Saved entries
(* ===== verification/Queue.v ===== *)
(** * Bounded priority queues with per-tenant limits

    The scheduling core that the prewarm queue and the route queue of
    src/router/mod.rs share: a queue ordered by priority and age, a table of
    running tasks and a count of them per tenant.  [QueueItem] is what the two task
    types have in common. *)

From stdpp Require Import base gmap strings list numbers sorting fin_maps fin_map_dom relations.
From S2P Require Import Prelude.

Class QueueItem (T : Type) : Type := {
  qi_id : T → string;
  qi_tenant : T → string;
  qi_priority : T → Z;
  qi_enqueued : T → Z
}.

Record TaskQueue (T A : Type) : Type := {
  q_queued : list T;
  q_active : gmap string A;
  q_tenant_active : gmap string nat
}.
Arguments q_queued {T A} _.
Arguments q_active {T A} _.
Arguments q_tenant_active {T A} _.

Definition queue_empty {T A} : TaskQueue T A :=
  {| q_queued := []; q_active := ∅; q_tenant_active := ∅ |}.

Section queue.
Context {T A : Type} `{QueueItem T} (start : Z → T → A) (max_active max_tenant : Z).
Implicit Types (q : TaskQueue T A) (t : T).

(** ** Operations *)

(** [rhs.priority.cmp(&lhs.priority).then_with(|| lhs.enqueued_at.cmp(&rhs.enqueued_at))]
    is not [Greater]. *)
Definition not_after (x y : T) : bool :=
  (qi_priority y <? qi_priority x)%Z ||
  ((qi_priority x =? qi_priority y)%Z && (qi_enqueued x <=? qi_enqueued y)%Z).

(** [queue.queued.push(t); queue.queued.sort_by(..)] *)
Definition push t q : TaskQueue T A :=
  {| q_queued := sort_by not_after (q_queued q ++ [t]);
     q_active := q_active q; q_tenant_active := q_tenant_active q |}.

Definition tenant_count q (tenant : string) : nat := default 0 (q_tenant_active q !! tenant).

Definition eligible q t : Prop := (Z.of_nat (tenant_count q (qi_tenant t)) < max_tenant)%Z.

#[export] Instance eligible_dec q t : Decision (eligible q t).
Proof. unfold eligible. apply _. Defined.

(** One turn of the driving loop, under the queue's mutex: the first eligible task
    leaves the queue and becomes active. *)
Definition take_next (now : Z) q : option (T * TaskQueue T A) :=
  if (max_active <=? Z.of_nat (size (q_active q)))%Z then None
  else
    match list_find (eligible q) (q_queued q) with
    | Some (i, t) =>
        Some (t, {| q_queued := delete i (q_queued q);
                    q_active := <[qi_id t := start now t]> (q_active q);
                    q_tenant_active := <[qi_tenant t := S (tenant_count q (qi_tenant t))]> (q_tenant_active q) |})
    | None => None
    end.

(** The driving loop: every turn takes a task out of the queue, so its length is
    enough fuel.  The result is the tasks that were started, in order. *)
Fixpoint drive (fuel : nat) (clock : nat → Z) q : list T * TaskQueue T A :=
  match fuel with
  | O => ([], q)
  | S fuel =>
      match take_next (clock fuel) q with
      | Some (t, q') => let '(ts, q'') := drive fuel clock q' in (t :: ts, q'')
      | None => ([], q)
      end
  end.

(** What a task does to the queue when it ends. *)
Definition finish t q : TaskQueue T A :=
  {| q_queued := q_queued q;
     q_active := delete (qi_id t) (q_active q);
     q_tenant_active :=
       match q_tenant_active q !! qi_tenant t with
       | Some count =>
           if bool_decide (count - 1 = 0) then delete (qi_tenant t) (q_tenant_active q)
           else <[qi_tenant t := count - 1]> (q_tenant_active q)
       | None => q_tenant_active q
       end |}.

(** ** Order *)

Lemma not_after_total x y : not_after x y = false → not_after y x = true.
Proof. unfold not_after. lia. Qed.

Lemma not_after_trans x y z : not_after x y = true → not_after y z = true → not_after x z = true.
Proof. unfold not_after. lia. Qed.

Lemma push_sorted t q : StronglySorted not_after (q_queued (push t q)).
Proof. apply sort_by_strongly_sorted; [apply not_after_total|apply not_after_trans]. Qed.

Lemma take_next_Some now q t q' :
  take_next now q = Some (t, q') →
  ∃ l1 l2, q_queued q = l1 ++ t :: l2 ∧ q_queued q' = l1 ++ l2 ∧
    Forall (λ x, ¬ eligible q x) l1 ∧ eligible q t ∧ (Z.of_nat (size (q_active q)) < max_active)%Z ∧
    q_active q' = <[qi_id t := start now t]> (q_active q) ∧
    q_tenant_active q' = <[qi_tenant t := S (tenant_count q (qi_tenant t))]> (q_tenant_active q).
Proof.
  unfold take_next. destruct (Z.leb_spec max_active (Z.of_nat (size (q_active q)))); [done|].
  destruct (list_find (eligible q) (q_queued q)) as [[i t']|] eqn:Hf; [|done]. intros [= -> <-].
  apply list_find_Some in Hf as (Hi & Hel & Hmin).
  exists (take i (q_queued q)), (drop (S i) (q_queued q)). split_and!; try done.
  - by rewrite take_drop_middle.
  - apply delete_take_drop.
  - apply Forall_forall. intros x (j & Hj & Hlt)%elem_of_take. by eapply Hmin.
Qed.

Lemma take_next_None now q :
  take_next now q = None →
  (max_active ≤ Z.of_nat (size (q_active q)))%Z ∨ Forall (λ x, ¬ eligible q x) (q_queued q).
Proof.
  unfold take_next. destruct (Z.leb_spec max_active (Z.of_nat (size (q_active q)))); [by left|].
  destruct (list_find _ _) as [[i t]|] eqn:Hf; [done|]. intros _. right. by apply list_find_None in Hf.
Qed.

(** ** The tasks that really run

    The state together with the spawned tasks that have not ended. *)

Record QueueSt : Type := { qs_queue : TaskQueue T A; qs_running : list T }.

Inductive queue_step : QueueSt → QueueSt → Prop :=
| qs_push t q run :
    qi_id t ∉ qi_id <$> q_queued q ++ run →
    queue_step {| qs_queue := q; qs_running := run |} {| qs_queue := push t q; qs_running := run |}
| qs_take now t q q' run :
    take_next now q = Some (t, q') →
    queue_step {| qs_queue := q; qs_running := run |} {| qs_queue := q'; qs_running := t :: run |}
| qs_finish t q run1 run2 :
    queue_step {| qs_queue := q; qs_running := run1 ++ t :: run2 |}
               {| qs_queue := finish t q; qs_running := run1 ++ run2 |}.

Definition count_tenant (tenant : string) (run : list T) : nat :=
  length (filter (λ t, qi_tenant t = tenant) run).

Record queue_inv (s : QueueSt) : Prop := {
  qv_sorted : StronglySorted not_after (q_queued (qs_queue s));
  qv_ids : NoDup (qi_id <$> q_queued (qs_queue s) ++ qs_running s);
  qv_active i : is_Some (q_active (qs_queue s) !! i) ↔ i ∈ qi_id <$> qs_running s;
  qv_count tn : tenant_count (qs_queue s) tn = count_tenant tn (qs_running s);
  qv_positive tn n : q_tenant_active (qs_queue s) !! tn = Some n → n ≠ 0;
  qv_max_active : (Z.of_nat (length (qs_running s)) ≤ max_active)%Z;
  qv_max_tenant tn : (Z.of_nat (count_tenant tn (qs_running s)) ≤ max_tenant)%Z
}.

Lemma qv_active_size s : queue_inv s → size (q_active (qs_queue s)) = length (qs_running s).
Proof.
  intros Hinv. rewrite <-size_dom, <-(length_fmap qi_id (qs_running s)).
  rewrite <-(size_list_to_set (C := gset string) (qi_id <$> qs_running s)).
  - apply set_size_proper. intros i. rewrite elem_of_dom, elem_of_list_to_set. apply Hinv.
  - pose proof (qv_ids _ Hinv) as Hnd. rewrite fmap_app in Hnd. by apply NoDup_app in Hnd as (_ & _ & ?).
Qed.

Lemma inv_push t q run :
  queue_inv {| qs_queue := q; qs_running := run |} → qi_id t ∉ qi_id <$> q_queued q ++ run →
  queue_inv {| qs_queue := push t q; qs_running := run |}.
Proof.
  intros [Hs Hids Ha Hc Hp Hm Hmt] Hnew. split; simpl in *; try done.
  - apply push_sorted.
  - rewrite sort_by_perm. rewrite (Permutation_app_comm (q_queued q)). simpl. by apply NoDup_cons.
Qed.

Lemma tenant_count_insert q q' (tn : string) n :
  q_tenant_active q' = <[tn := n]> (q_tenant_active q) →
  ∀ t' : string, tenant_count q' t' = if decide (tn = t') then n else tenant_count q t'.
Proof.
  intros Heq t'. unfold tenant_count. rewrite Heq. case_decide as Ht; subst.
  - by rewrite lookup_insert_eq.
  - by rewrite lookup_insert_ne.
Qed.

Lemma inv_take now t q q' run :
  queue_inv {| qs_queue := q; qs_running := run |} → take_next now q = Some (t, q') →
  queue_inv {| qs_queue := q'; qs_running := t :: run |}.
Proof.
  intros Hinv (l1 & l2 & Hq & Hq' & _ & Hel & Hroom & Hact & Hten)%take_next_Some.
  pose proof (qv_active_size _ Hinv) as Hsize. destruct Hinv as [Hs Hids Ha Hc Hp Hm Hmt]. simpl in *.
  assert (∀ t' : string, count_tenant t' (t :: run) = if decide (qi_tenant t = t') then S (count_tenant t' run)
            else count_tenant t' run) as Hcount.
  { intros t'. unfold count_tenant. rewrite filter_cons. by case_decide. }
  split; simpl.
  - rewrite Hq'. rewrite Hq in Hs. apply StronglySorted_app in Hs as (H1 & H2 & [H3 H4]%StronglySorted_cons).
    apply StronglySorted_app. split_and!; try done. set_solver.
  - rewrite Hq'. rewrite Hq in Hids.
    assert ((l1 ++ l2) ++ t :: run ≡ₚ (l1 ++ t :: l2) ++ run) as Hperm.
    { rewrite <-!Permutation_middle. simpl. done. }
    by rewrite Hperm.
  - intros i. rewrite Hact, lookup_insert_is_Some', Ha, elem_of_cons. naive_solver.
  - intros t'. rewrite (tenant_count_insert q q' _ _ Hten), Hcount. case_decide; subst; by rewrite Hc.
  - intros t' n. rewrite Hten. intros [[_ <-]|[_ ?]]%lookup_insert_Some; [lia|]. by eapply Hp.
  - lia.
  - intros t'. rewrite Hcount. case_decide as Ht; [|done]. subst t'. unfold eligible in Hel. rewrite Hc in Hel. lia.
Qed.

Lemma inv_finish t q run1 run2 :
  queue_inv {| qs_queue := q; qs_running := run1 ++ t :: run2 |} →
  queue_inv {| qs_queue := finish t q; qs_running := run1 ++ run2 |}.
Proof using Type.
  clear start. intros [Hs Hids Ha Hc Hp Hm Hmt]. simpl in *.
  assert (NoDup (qi_id <$> t :: q_queued q ++ run1 ++ run2)) as Hnd.
  { assert (t :: q_queued q ++ run1 ++ run2 ≡ₚ q_queued q ++ run1 ++ t :: run2) as Hperm.
    { by rewrite <-!Permutation_middle. }
    by rewrite Hperm. }
  simpl in Hnd. apply NoDup_cons in Hnd as [Hfresh Hnd].
  assert (∀ t' : string, count_tenant t' (run1 ++ t :: run2) =
            (if decide (qi_tenant t = t') then 1 else 0) + count_tenant t' (run1 ++ run2)) as Hcount.
  { intros t'. unfold count_tenant. rewrite !filter_app, filter_cons, !length_app. case_decide; simpl; lia. }
  assert (∀ t' : string, tenant_count (finish t q) t' = count_tenant t' (run1 ++ run2)) as Htc.
  { intros t'. pose proof (Hc t') as Ht'. rewrite Hcount in Ht'.
    unfold finish, tenant_count in *. simpl. destruct (q_tenant_active q !! qi_tenant t) as [n|] eqn:En.
    - case_bool_decide as Hz; (destruct (decide (qi_tenant t = t')) as [<-|Hne];
        [rewrite ?lookup_delete_eq, ?lookup_insert_eq|rewrite ?lookup_delete_ne, ?lookup_insert_ne by done]);
        rewrite ?En in Ht'; simpl in *; lia.
    - destruct (decide (qi_tenant t = t')) as [<-|Hne]; [rewrite En in Ht'; simpl in Ht'; lia|lia]. }
  split; simpl; try done.
  - intros i. rewrite lookup_delete_is_Some, Ha. rewrite !fmap_app, !elem_of_app, fmap_cons, elem_of_cons.
    rewrite fmap_app, elem_of_app, fmap_app, elem_of_app in Hfresh. naive_solver.
  - intros t' n. destruct (q_tenant_active q !! qi_tenant t) as [c|] eqn:En; [|by eapply Hp].
    case_bool_decide.
    + intros [_ ?]%lookup_delete_Some. by eapply Hp.
    + intros [[_ <-]|[_ ?]]%lookup_insert_Some; [done|by eapply Hp].
  - rewrite length_app in *. simpl in Hm. lia.
  - intros t'. specialize (Hmt t'). rewrite Hcount in Hmt. case_decide; lia.
Qed.

Lemma queue_inv_step s s' : queue_inv s → queue_step s s' → queue_inv s'.
Proof. intros Hinv Hstep. destruct Hstep; eauto using inv_push, inv_take, inv_finish. Qed.

Lemma queue_inv_steps s s' : rtc queue_step s s' → queue_inv s → queue_inv s'.
Proof. induction 1; eauto using queue_inv_step. Qed.

Lemma queue_inv_empty : (0 ≤ max_active)%Z → (0 ≤ max_tenant)%Z →
  queue_inv {| qs_queue := queue_empty; qs_running := [] |}.
Proof.
  intros ??. split; simpl.
  - constructor.
  - constructor.
  - intros i. rewrite lookup_empty. split; [by intros [? ?]|set_solver].
  - done.
  - intros tn n. by rewrite lookup_empty.
  - lia.
  - intros tn. unfold count_tenant. simpl. lia.
Qed.

(** ** The driving loop *)

Lemma drive_steps fuel clock q run :
  rtc queue_step {| qs_queue := q; qs_running := run |}
      {| qs_queue := (drive fuel clock q).2; qs_running := reverse (drive fuel clock q).1 ++ run |}.
Proof.
  revert q run; induction fuel as [|fuel IH]; intros q run; simpl; [done|].
  destruct (take_next (clock fuel) q) as [[t q']|] eqn:Ht; [|done].
  destruct (drive fuel clock q') as [ts q''] eqn:Hd. simpl. eapply rtc_l; [by eapply qs_take|].
  specialize (IH q' (t :: run)). rewrite Hd in IH. simpl in IH.
  by rewrite reverse_cons, <-app_assoc.
Qed.

Lemma drive_done fuel clock q now :
  length (q_queued q) ≤ fuel → take_next now (drive fuel clock q).2 = None.
Proof.
  revert q; induction fuel as [|fuel IH]; intros q Hlen; simpl.
  - destruct (q_queued q) eqn:E; [|simpl in Hlen; lia]. unfold take_next. rewrite E. by case_match.
  - destruct (take_next (clock fuel) q) as [[t q']|] eqn:Ht.
    + destruct (drive fuel clock q') as [ts q''] eqn:Hd. simpl. replace q'' with (drive fuel clock q').2 by by rewrite Hd.
      apply IH. apply take_next_Some in Ht as (l1 & l2 & Hq & Hq' & _). rewrite Hq in Hlen. rewrite Hq'.
      rewrite length_app in *. simpl in Hlen. lia.
    + simpl. revert Ht. unfold take_next. repeat case_match; done.
Qed.
End queue.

■ AIM OF THE EXERCISE:
Above this instruction are the records; retype exactly the lines from the one containing "running tasks and" up to and including the one containing "Definition eligible q".

■ OUTPUT BELOW:
    running tasks and a count of them per tenant.  [QueueItem] is what the two task
    types have in common. *)

From stdpp Require Import base gmap strings list numbers sorting fin_maps fin_map_dom relations.
From S2P Require Import Prelude.

Class QueueItem (T : Type) : Type := {
  qi_id : T → string;
  qi_tenant : T → string;
  qi_priority : T → Z;
  qi_enqueued : T → Z
}.

Record TaskQueue (T A : Type) : Type := {
  q_queued : list T;
  q_active : gmap string A;
  q_tenant_active : gmap string nat
}.
Arguments q_queued {T A} _.
Arguments q_active {T A} _.
Arguments q_tenant_active {T A} _.

Definition queue_empty {T A} : TaskQueue T A :=
  {| q_queued := []; q_active := ∅; q_tenant_active := ∅ |}.

Section queue.
Context {T A : Type} `{QueueItem T} (start : Z → T → A) (max_active max_tenant : Z).
Implicit Types (q : TaskQueue T A) (t : T).

(** ** Operations *)

(** [rhs.priority.cmp(&lhs.priority).then_with(|| lhs.enqueued_at.cmp(&rhs.enqueued_at))]
    is not [Greater]. *)
Definition not_after (x y : T) : bool :=
  (qi_priority y <? qi_priority x)%Z ||
  ((qi_priority x =? qi_priority y)%Z && (qi_enqueued x <=? qi_enqueued y)%Z).

(** [queue.queued.push(t); queue.queued.sort_by(..)] *)
Definition push t q : TaskQueue T A :=
  {| q_queued := sort_by not_after (q_queued q ++ [t]);
     q_active := q_active q; q_tenant_active := q_tenant_active q |}.

Definition tenant_count q (tenant : string) : nat := default 0 (q_tenant_active q !! tenant).

Definition eligible q t : Prop := (Z.of_nat (tenant_count q (qi_tenant t)) < max_tenant)%Z.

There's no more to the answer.